There are already laws about what can be advertised to children (sugary foods etc.), so clearly there are already legal definitions which can be used for this kind of legislation.

Also, you write as if it's only Jo Swinson who has come up with this proposal, whereas actually, as many of her recent interviews explains, she chairs the Lib Dems' women's policy working group who took evidence from a range of experts in the field over a period of months. So Ms Swinson's age and experience is not really the issue here.

Aug 4, 2009 at 9:48 AM | Unregistered CommenterElaine

There's a medical name for this tendency to ban things the patient doesn't like:

BANSTURBATION

And looking at the photo she could do with photoshopping herself.

Aug 4, 2009 at 9:52 AM | Unregistered CommenterJack Hughes

Elaine

Would a more worldly wise chairman have found more pressing issues to talk about, or perhaps have come up with a less illiberal approach to the solution?

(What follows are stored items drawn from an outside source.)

Lemma chunks_go_spec {A} fuel n (l : list A) :
  0 < n → length l ≤ fuel →
  concat (chunks_go fuel n l) = l ∧ Forall (λ c, length c ≤ n) (chunks_go fuel n l).
Proof.
  intros Hn. revert l. induction fuel as [|fuel IH]; intros l Hl.
  - by destruct l; [|simpl in Hl; lia].
  - destruct l as [|a l]; [done|]. cbn [chunks_go concat].
    destruct (IH (drop n (a :: l))) as [Hc Hf]; [rewrite length_drop; simpl in *; lia|]. split.
    + rewrite Hc. apply take_drop.
    + constructor; [rewrite length_take; lia|done].
Qed.

(** One element out of a list of which all have a property. *)
Lemma Forall_take_out {A} (P : A → Prop) (l k : list A) (x : A) :
  Forall P (l ++ x :: k) → P x ∧ Forall P (l ++ k).
Proof. rewrite !Forall_app, Forall_cons_iff. naive_solver. Qed.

Aug 4, 2009 at 11:04 AM | Registered CommenterBishop Hill

The immediate motivation for this is a poster where a flat chested Keira Knightly had her bosoms enlarged. Photoshopping also added scenes of war like arrows flowing through the air. Why don't the arrows offend?

The whole thing is fantasy. It's hard to see why the boob job is the only thing that offends the Jo Swinson. I can't count the number of films where a stick thin female manages to overpower a dozen burley muscle men using only martial arts. And like Ginger Rogers they do the gymnastics in high heels, backwards. Of course this nonsense is excused as empowering women.

I'm glad I'm a man and have the brains to recognise the difference between reality and fantasy. I know that you can't jump through plate glass windows and come out unhurt or do a million other pratfalls that men in action films routinely do. How sad to be a female that can't think for themselves and needs constant protection lest they be exposed to images that somehow magically become irresistible pressures.

How strange that independent women resort to arguments that at a fundamental level agree with the misogynist case that women are too weak to be left to decide for themselves.

Aug 4, 2009 at 12:06 PM | Unregistered CommenterTDK

That picture reminds me of someone. Here he is before the airbrushers got to him:

<http://tinypic.com/r/sqnqzo/3>

Y'know, guys, like under-16s do sometimes need protecting from life's ghastly realities.

Aug 4, 2009 at 1:35 PM | Unregistered CommenterVinny Burgoo

I hope that Elaine is being sarcastic - but it doesn't work on the internet.

If she means what she writes I wonder if she could expand on the "a range of experts in the field". What exactly is this field ? Airbrushing pictures ? Advertising ? Are they experts in what my children should see or not see ?

I suspect that they are just serial tut-tutters who want to ban things based on their own likes and dislikes with no real expertise in anything expect talking.

Aug 5, 2009 at 2:09 AM | Unregistered CommenterJack Hughes

Thanks for the link, BH.

Aug 5, 2009 at 9:30 AM | Unregistered CommenterJulian H

Bish writes: "found more pressing issues to talk about".

Maybe this is a tacit admission that feminism and the wimmins committee have achieved all of the bigger goals and are now just mopping up the smaller goals - crossing the Is and dotting the Tees.